Un outil nécessaire à l’interconnexion du big data hospitalier du Grand Ouest 

Si l’organisation de l’exploitation du « big data » hospitalier se structure à l’échelle du territoire, les données produites dans le cadre du soin (hospitalisation ou ambulatoire), de la recherche clinique (essai clinique) ou du bien-être des patients (santé connectée), demeurent encore cloisonnées et largement captives des systèmes d’information qui les produisent. C’est pour faire évoluer ces plateformes dans leurs capacités à communiquer entre elles, intégrer et traiter de nouvelles données au service des patients que le projet de création d’un laboratoire commun au CHU de Rennes et à l’Université Rennes 1 a été soumis, en mai 2017, à l’ANR dans le cadre de l’appel d’offres « LabCom». 

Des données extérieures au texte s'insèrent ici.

Lemma isNaN_spec x : JS.isNaN x = true <-> Prim2SF x = S754_nan.
Proof.
  unfold JS.isNaN, PrimFloat.is_nan. rewrite FloatAxioms.eqb_spec.
  unfold SFeqb.
  destruct (Prim2SF x) as [s|s| |s m e] eqn:E; simpl.
  - split; discriminate.
  - destruct s; simpl; split; discriminate.
  - tauto.
  - destruct s; rewrite Z.compare_refl, Pos.compare_cont_refl; simpl; split; discriminate.
Qed.

Lemma SFcompare_antisym x y :
  SFcompare y x = option_map CompOpp (SFcompare x y).
Proof.
  destruct x as [s1|s1| |s1 m1 e1], y as [s2|s2| |s2 m2 e2]; simpl;
    try reflexivity; try (destruct s1; reflexivity); try (destruct s2; reflexivity);
    try (destruct s1, s2; reflexivity).
  destruct s1, s2; simpl; try reflexivity;
    rewrite (Z.compare_antisym e1 e2); destruct (e1 ?= e2); simpl; try reflexivity;
    rewrite (Pos.compare_cont_antisym); simpl; try rewrite CompOpp_involutive; reflexivity.
Qed.

Lemma SFle_trans x y z : SFle x y -> SFle y z -> SFle x z.
Proof.
  unfold SFle.
  destruct x as [s1|s1| |s1 m1 e1], y as [s2|s2| |s2 m2 e2], z as [s3|s3| |s3 m3 e3];
    simpl; try tauto;
    try (destruct s1; simpl; tauto); try (destruct s2; simpl; tauto);
    try (destruct s3; simpl; tauto);
    try (destruct s1, s2; simpl; tauto); try (destruct s1, s3; simpl; tauto);
    try (destruct s2, s3; simpl; tauto);
    try (destruct s1, s2, s3; simpl; tauto).
  destruct s1, s2, s3; simpl; try tauto;
    rewrite ?Pos.compare_cont_spec; simpl;
    destruct (Z.compare_spec e1 e2), (Z.compare_spec e2 e3), (Z.compare_spec e1 e3);
    simpl; try tauto; try lia; subst;
    destruct (Pos.compare_spec m1 m2), (Pos.compare_spec m2 m3), (Pos.compare_spec m1 m3);
    simpl; try tauto; try lia.
Qed.

Lemma digits2_pos_bounds m :
  2 ^ (Zpos (digits2_pos m) - 1) <= Zpos m < 2 ^ Zpos (digits2_pos m).
Proof.
  induction m as [p IH|p IH|]; simpl digits2_pos.
  - rewrite Pos2Z.inj_succ, Z.pow_succ_r by lia.
    replace (Z.succ (Zpos (digits2_pos p)) - 1) with (Z.succ (Zpos (digits2_pos p) - 1)) by lia.
    rewrite Z.pow_succ_r by lia. lia.
  - rewrite Pos2Z.inj_succ, Z.pow_succ_r by lia.
    replace (Z.succ (Zpos (digits2_pos p)) - 1) with (Z.succ (Zpos (digits2_pos p) - 1)) by lia.
    rewrite Z.pow_succ_r by lia. lia.
  - simpl. lia.
Qed.
(** C4, amended.  For a mapping that contains a negative weight the
    constructor decides on the weight sum alone: it raises [ValueError]
    when the sum is outside [0.99, 1.01], and when the sum is within that
    tolerance it accepts the mapping and stores it as given. *)
Theorem init_negative_weight_by_sum (d : dict float) :
  has_negative_weight d = true ->
  __init__ (Some d) =
    if within_tolerance (sum_float (values d))
    then Return {| traffic_split := d; request_log := [] |}
    else Raise (ValueError "Traffic split must sum to 1.0, got " (sum_float (values d))).
Proof.
  intros Hneg. apply has_negative_weight_nonempty in Hneg.
  destruct d as [|kw d]; [congruence|].
  unfold __init__. simpl or_default. cbv zeta.
  cbn [traffic_split].
  destruct (within_tolerance (sum_float (values (kw :: d)))); reflexivity.
Qed.

(** The mapping [{"a": -0.5, "b": 1.0}], whose weights sum to 0.5, is
    rejected. *)
Lemma init_negative_weight_by_sum_witness :
  __init__ (Some split_negative_low)
  = Raise (ValueError "Traffic split must sum to 1.0, got " 0.5%float).
Proof.
  exact (init_negative_weight_by_sum split_negative_low eq_refl).
Defined.

(** C7, as stated, fails on the empty mapping: its weight sum, 0, is
    outside the tolerance, yet the constructor does not raise, and the
    weights it stores are those of the default policy, not the given
    ones. *)
Lemma init_empty_mapping_defaulted :
  within_tolerance (sum_float (values ([] : dict float))) = false
  /\ __init__ (Some []) = Return default_tester
  /\ traffic_split default_tester <> [].
Proof. split; [reflexivity|]. split; [reflexivity|discriminate]. Qed.

(** C7, amended.  For every non-empty mapping, the constructor raises
    [ValueError] if and only if the weight sum is outside [0.99, 1.01], and
    a mapping it accepts is stored as given, weights unchanged.  Mappings
    whose weights sum to 0.8 and to 1.2 are rejected; mappings whose
    weights sum to 0.999 and to 1.005 are accepted as given. *)
Theorem init_rejects_iff_sum_out_of_tolerance :
  (forall d : dict float, d <> [] ->
     ((exists e, __init__ (Some d) = Raise e)
        <-> within_tolerance (sum_float (values d)) = false)
     /\ (forall t, __init__ (Some d) = Return t ->
           t = {| traffic_split := d; request_log := [] |}))
  /\ (sum_float (values split_sum_0_8) = 0.8%float
      /\ exists e, __init__ (Some split_sum_0_8) = Raise e)
  /\ (sum_float (values split_sum_1_2) = 1.2%float
      /\ exists e, __init__ (Some split_sum_1_2) = Raise e)
  /\ (sum_float (values split_sum_0_999) = 0.999%float
      /\ __init__ (Some split_sum_0_999)
         = Return {| traffic_split := split_sum_0_999; request_log := [] |})
  /\ (sum_float (values split_sum_1_005) = 1.005%float
      /\ __init__ (Some split_sum_1_005)
         = Return {| traffic_split := split_sum_1_005; request_log := [] |}).
Proof.
  split.
  - intros [|kw d] Hne; [congruence|].
    unfold __init__. simpl or_default. cbv zeta. cbn [traffic_split].
    destruct (within_tolerance (sum_float (values (kw :: d)))); simpl; split.
    + split; [intros [e He]; discriminate|discriminate].
    + now intros t [= <-].
    + split; [reflexivity|]. intros _. eexists. reflexivity.
    + discriminate.
  - repeat split; try reflexivity; eexists; reflexivity.
Qed.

Dirigé par le Pr Marc Cuggia, le laboratoire va orienter son programme de recherche et développement sur les projets ciblés en médecine intégrative dans les domaines de la cardiologie, de la réanimation pédiatrique et en cancérologie. Les méthodes et technologies issues du LabCom LITIS bénéficieront aux établissements de santé souhaitant valoriser leurs données, au bénéfice des patients. 

Du premier entrepôt de données aux prémices d’un véritable réseau de territoire

Baptisé « eHOP », l’entrepôt de traitement et d’exploitation des données patients est le résultat de travaux de recherche, le LTSI (Laboratoire Traitement du Signal et de l’Image – UMR INSERM – Université de Rennes 1 et le CHU de Rennes). Pour déployer cet outil innovant dans les six CHU du Grand Ouest, et bientôt au sein de deux Centres de lutte contre le cancer sous l’égide du réseau HUGO (Hôpitaux Universitaires du Grand Ouest), un contrat de licence d’exploitation avec la société ENOVACOM. 

À propos d’ENOVACOM

Éditeur de logiciels dédiés au monde de la Santé, Enovacom a été créée en 2002 afin de faciliter l’échange et le partage de données patients en toute confiance. L’entreprise a conçu une suite logicielle permettant d’assurer l’interopérabilité et la sécurité des données entre tous les acteurs du système de santé. Avec plus de 140 collaborateurs, Enovacom s’impose aujourd’hui  comme le leader français dans les technologies de flux de données en santé. Elle travaille avec plus de 1500 établissements de santé en France et à l’étranger (Canada, Royaume-Uni, Suisse et Belgique). 

*Le big data : un enjeu pour la médecine de demain 

Le « big data » ou données massives regroupe les comptes rendus d’examens, les prescriptions médicamenteuses, les données biologiques… Source inépuisable de connaissances essentielles à l’innovation et aux progrès médicaux, il ouvre de nombreuses perspectives dans l’élaboration de nouvelles 

thérapies, la mise au point de méthodes diagnostiques innovantes et l’élaboration d’outils d’aide à la décision individuelle ou populationnelle. Ainsi, les données massives en santé sont désormais utilisées pour faciliter la découverte de nouveaux marqueurs diagnostiques, thérapeutiques ou pronostiques et participent au développement de la médecine dite « 4P » : préventive, personnalisée, prédictive et participative.